Pour Rachid Saeed Yacoub, l’un des porte-parole du mouvement de la société civile, le vrai test est la mise en application de ces engagements. « Pour le moment, ce ne sont que des promesses, dit-il, on a des craintes que le Conseil militaire essaie de gagner du temps pour essayer de grignoter le plus de pouvoir (…) Ça serait inacceptable. Il y a des vrais doutes sur les intentions des militaires aujourd’hui. »
La crainte c’est qu’avec ces annonces l’armée cherche à diviser le front de la contestation, l’affaiblir pour mieux contrôler cette transition. Dans l’immédiat opposition et société civile doivent remettre une liste de membres potentiels de ce nouveau gouvernement à l’armée. À voir ce qu’elle en fera.
■ Témoignage : espoirs et craintes d’un manifestant
Pour Hamid, l’un des nombreux manifestants à Khartoum, il faut aller plus loin et, surtout, il faut des actes concrets.
« L’armée veut toujours diriger la transition, avec un conseil militaire qui est au-dessus du gouvernement, c’est clair. Or, selon nous, le conseil qui chapeaute le gouvernement doit être composé de civils et de militaires, mais pas de militaires uniquement.
L’autre inquiétude c’est sur la volonté ou non de poursuivre d’anciens responsables du régime.
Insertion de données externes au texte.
(** * redash-mcp-server: a shallow embedding of [src/index.js]

    The development follows the source file top-down:

    - the JavaScript values the handler manipulates (strings that may be
      [undefined], numbers that may be [NaN], parsed JSON payloads);
    - the built-ins it calls ([parseInt], [String.prototype.split],
      [startsWith], [substring], [setTimeout]);
    - [getDataHandler] with its inner loop [pollJobUntilDone], written over an
      explicit state (the clock read by [Date.now()] and the list of upstream
      HTTP calls made so far);
    - the per-session maps of the HTTP/SSE mode and the three request handlers
      that read and write them;
    - the theorems. *)

From Stdlib Require Import ZArith Lia Ascii String.
From stdpp Require Import base option list strings gmap.

Set Warnings "-register-all,-clear-no-such-hyp".

Local Open Scope string_scope.
Local Open Scope list_scope.
Local Open Scope Z_scope.

(* ===================================================================== *)
(** ** JavaScript values *)
(* ===================================================================== *)

Module JS.

(** A header value, an environment variable or an optional argument: a
    string or [undefined] ([None]). *)
Definition truthy (v : option string) : bool :=
  match v with
  | Some (String _ _) => true
  | _ => false
  end.

(** [a || b] on such values. *)
Definition or (a b : option string) : option string :=
  if truthy a then a else b.

(** The value when it is truthy: [if (!v) ... else use v]. *)
Definition pick (v : option string) : option string :=
  if truthy v then v else None.

(** [a || 'literal'] for a non-empty literal: always a string. *)
Definition or_default (a : option string) (d : string) : string :=
  default d (pick a).

(** A JavaScript number as the handler produces them: the result of
    [parseInt], possibly multiplied by an integer, hence [NaN], an infinity,
    or a double whose value is an integer ([Num z], with [z] representable:
    every number here comes out of [to_double]). *)
Inductive num : Type :=
| NaN
| Num (z : Z)
| PosInf
| NegInf.

(** The Number value for a mathematical integer: the integer itself up to
    2^53, otherwise the nearest double (53 significant bits, ties to even),
    and an infinity from 2^1024 on. *)
Definition to_double (z : Z) : num :=
  let a := Z.abs z in
  if a <? 2 ^ 53 then Num z
  else
    let e := Z.log2 a - 52 in
    let q := Z.shiftr a e in
    let r := a - Z.shiftl q e in
    let half := Z.shiftl 1 (e - 1) in
    let q' := if (half <? r) || ((r =? half) && Z.odd q) then q + 1 else q in
    let m := Z.shiftl q' e in
    if 2 ^ 1024 <=? m then (if z <? 0 then NegInf else PosInf)
    else Num (Z.sgn z * m).

(** [a * k] for an integer literal [k] *)
Definition mul (a : num) (k : Z) : num :=
  match a with
  | NaN => NaN
  | Num z => to_double (z * k)
  | PosInf => if 0 <? k then PosInf else if k <? 0 then NegInf else NaN
  | NegInf => if 0 <? k then NegInf else if k <? 0 then PosInf else NaN
  end.

(** [elapsed < limit] for an integer [elapsed]: any comparison with [NaN]
    is false, every integer is below the positive infinity and none is below
    the negative one. *)
Definition lt (elapsed : Z) (limit : num) : bool :=
  match limit with
  | NaN => false
  | Num z => elapsed <? z
  | PosInf => true
  | NegInf => false
  end.

(** *** [parseInt(string)] with no radix argument *)

(** Strings are sequences of code units below 256, which is how Node hands
    over header values; the white space [parseInt] skips in that range is
    U+0009 to U+000D, U+0020 and U+00A0.  A text with a code unit above 255
    is outside the model. *)
Definition is_white_space (c : ascii) : bool :=
  let n := nat_of_ascii c in
  ((9 <=? n)%nat && (n <=? 13)%nat) || (n =? 32)%nat || (n =? 160)%nat.

Fixpoint trimStart (s : string) : string :=
  match s with
  | String c r => if is_white_space c then trimStart r else s
  | EmptyString => s
  end.

Definition digit_value (radix : Z) (c : ascii) : option Z :=
  let n := Z.of_nat (nat_of_ascii c) in
  let v :=
    if (48 <=? n) && (n <=? 57) then Some (n - 48)
    else if (97 <=? n) && (n <=? 122) then Some (n - 87)
    else if (65 <=? n) && (n <=? 90) then Some (n - 55)
    else None in
  match v with
  | Some d => if d <? radix then Some d else None
  | None => None
  end.

(** The longest prefix of digits of the radix; [acc] is [None] until one
    digit has been read. *)
Fixpoint parse_digits (radix : Z) (s : string) (acc : option Z) : option Z :=
  match s with
  | String c r =>
      match digit_value radix c with
      | Some d => parse_digits radix r (Some (default 0 acc * radix + d))
      | None => acc
      end
  | EmptyString => acc
  end.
Par exemple, les services de renseignement, le NISS, une institution qui a soutenu le régime et qui a commis de terribles violations des droits de l’homme contre les citoyens soudanais, tuant des manifestants, torturant des détenus politiques.
Il n’y a aucun plan clair de ce qu’ils vont faire de cette structure. Leurs responsables vont-ils être jugés ? Cette institution sera-t-elle dissoute ?
Pour le moment ces agents de renseignements sont toujours là, ils sont libres et armés. Donc, les annonces de l’armée sont positives, mais nous ne pouvons pas faire confiance à l’armée. L’armée a été politisée, elle a été au pouvoir ces 30 dernières années, donc nous ne pouvons pas garantir leurs bonnes intentions.
Nous nous sommes battus ces 4 derniers mois pour voir ce moment arriver et nous ne sommes pas prêts à nous le faire confisquer par l’armée. »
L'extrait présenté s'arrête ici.